REST/NRSF is a master negative transcriptional factor for neurogenic program by maintaining stem cell quiescence in adult hippocampal neurogenesis

Abstract

Adult neurogenesis occurs in two distinct regions inside the brain, the subventricular zone (SVZ) in the lateral ventricle and the subgranular zone (SGZ) of the dentate gyrus in hippocampus. Neural stem cells (NSCs) are controlled by several intrinsic and extrinsic factors that regulate their proliferation, survival and differentiation in the adult hippocampus. REST/NRSF is considered a master transcription factor that regulates hundreds of neuronal genes essential for neuronal fate decision.
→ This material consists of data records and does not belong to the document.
(** * flappy-face: the leaderboard and avatar server (server.js)

    A shallow embedding of the request handlers of [server.js]: the
    username normalisation, the [leaderboard] table with its three
    query shapes (upsert, rank, listing) and the avatar directory.

    - JavaScript strings are sequences of UTF-16 code units ([list N]);
      regular expressions without the [u] flag work on code units.
    - [String.prototype.toLowerCase] is the Unicode case mapping of the
      engine; it is a parameter of the development ([Section Server]),
      and the only fact ever used about it is that it leaves a string of
      characters of [[a-z0-9_-]] alone.
    - The SQLite table is the list of its rows; [updated_at] is TEXT and
      is compared bytewise, as SQLite's BINARY collation does.
    - The clock ([new Date().toISOString()]) is an input of the handler
      that reads it.
    - A finite JavaScript number is a rational; [best] holds integers.
    - SQLite and the file system do not fail: the [catch] branches
      are reached only by a non-integer LIMIT and by a field that
      cannot be read ([postScoreRoute]). *)

From Stdlib Require Import ZArith NArith QArith Qround Qminmax List String Ascii Bool Lia.
From stdpp Require Import base option list sorting gmap.

(** ** JavaScript values, strings and numbers *)

Module JS.

Local Open Scope N_scope.

(** A string is its sequence of UTF-16 code units. *)
Abbreviation jsstring := (list N).

(** A Rocq literal read as a (Latin-1) JavaScript string. *)
Definition lit (s : string) : jsstring :=
  map N_of_ascii (list_ascii_of_string s).

(** The values a request field can hold here: absent, [null], a
    boolean or a string. [Str s] stands as well for any other value
    that [String()] turns into [s]. A field that cannot be read or
    converted at all (the conversion throws) is not a [value]; see
    [read] below. *)
Inductive value :=
| Undefined
| Null
| Boolean (b : bool)
| Str (s : jsstring).
(** [data[subject]?.[level]?.[set]]. *)
Definition lookupEntry (m : gmap string (gmap string (gmap string Entry)))
    (subject level set : string) : option Entry :=
  m !! subject ≫= λ lv, lv !! level ≫= λ st, st !! set.

(** [getSetResult(subject, level, set)]: the entry the store holds at the
    path, if any.  (Where a key of the path is no own property and names an
    inherited one, the code returns what it finds on the built-in object,
    which is no entry of the store.) *)
Definition getSetResult (ls : LocalStorage) (subject level set : string) : option Entry :=
  lookupEntry (subjects (getAll ls)) subject level set.

(** [e?.percentage || 0]. *)
Definition pctOf (e : option Entry) : Z := default 0%Z (e ≫= percentage).

(** [e?.timestamp || 0]. *)
Definition tsOf (e : option Entry) : Z := default 0%Z (e ≫= timestamp).

(** The names of the properties a plain object inherits from
    [Object.prototype]. *)
Definition OBJECT_PROTOTYPE : list string :=
  ["constructor"; "__defineGetter__"; "__defineSetter__"; "hasOwnProperty";
   "__lookupGetter__"; "__lookupSetter__"; "isPrototypeOf"; "propertyIsEnumerable";
   "toString"; "toLocaleString"; "valueOf"; "__proto__"].

Definition inherited (k : string) : bool := bool_decide (k ∈ OBJECT_PROTOTYPE).

(** [obj[k]] for a plain object with the own properties [m]: the own
    property, a built-in object the key inherits, or [undefined]. *)
Inductive Slot (A : Type) :=
| Own (a : A)
| Inherited
| Absent.
Arguments Own {A} a.
Arguments Inherited {A}.
Arguments Absent {A}.

Definition slotOf {A} (m : gmap string A) (k : string) : Slot A :=
  match m !! k with
  | Some a => Own a
  | None => if inherited k then Inherited else Absent
  end.

(** [obj[set] = e]: an own property is written or created; on the
    inherited [__proto__] the assignment calls the setter of
    [Object.prototype], which gives the object a prototype and no own
    property (what the object inherits from that prototype is not
    followed: [leavesStore] reports a merge in which this happens). *)
Definition assign (lvl : gmap string Entry) (set : string) (e : Entry) :
    gmap string Entry :=
  if bool_decide (set = "__proto__") && bool_decide (lvl !! set = None) then lvl
  else <[set := e]> lvl.

(** Whether the path [d[subject][level]] leaves the store: [d[subject]], or
    [d[subject][level]], is a built-in object the key inherits. *)
Definition leaves (m : gmap string (gmap string (gmap string Entry)))
    (subject level : string) : bool :=
  match slotOf m subject with
  | Inherited => true
  | _ => match slotOf (default ∅ (m !! subject)) level with
         | Inherited => true
         | _ => false
         end
  end.

(** [if (!d[subject]) d[subject] = {}; if (!d[subject][level])
    d[subject][level] = {}]: an inherited object is truthy, so that nothing
    is created under its key. *)
Definition ensureLevel (m : gmap string (gmap string (gmap string Entry)))
    (subject level : string) : gmap string (gmap string (gmap string Entry)) :=
  match slotOf m subject with
  | Inherited => m
  | _ =>
      let sub := default ∅ (m !! subject) in
      match slotOf sub level with
      | Inherited => <[subject := sub]> m
      | _ => <[subject := <[level := default ∅ (sub !! level)]> sub]> m
      end
  end.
In this study, we address the role of REST/NRSF (RE1 silencing transcription factor/Neuro-restrictive silencer factor) in regulating adult neurogenesis in hippocampus.REST/NRSF has biphasic expression in neural stem cells and mature neurons. It serves as a critical controller of neural stem cell fate transition and neuronal differentiation.REST/NRSF maintains neural stem cell quiescence preventing its precocious differentiation into neurons. This study shows that deregulation of REST/NRSF function, conditional deletion in REST/NRSF allele, in vivo leads to a transient increase in adult hippocampal neurogenesis and NSCs exit quiescence. Consequently, this reflects a decrease in newborn neurons due to stem cell pool exhaustion. Our work asserts on the critical role of REST/NRSF as a negative master regulator for adult neurogenesis. The results offer a new horizon for the role of NRSF in regenerative medicine and development of new treatment strategies for cancer research.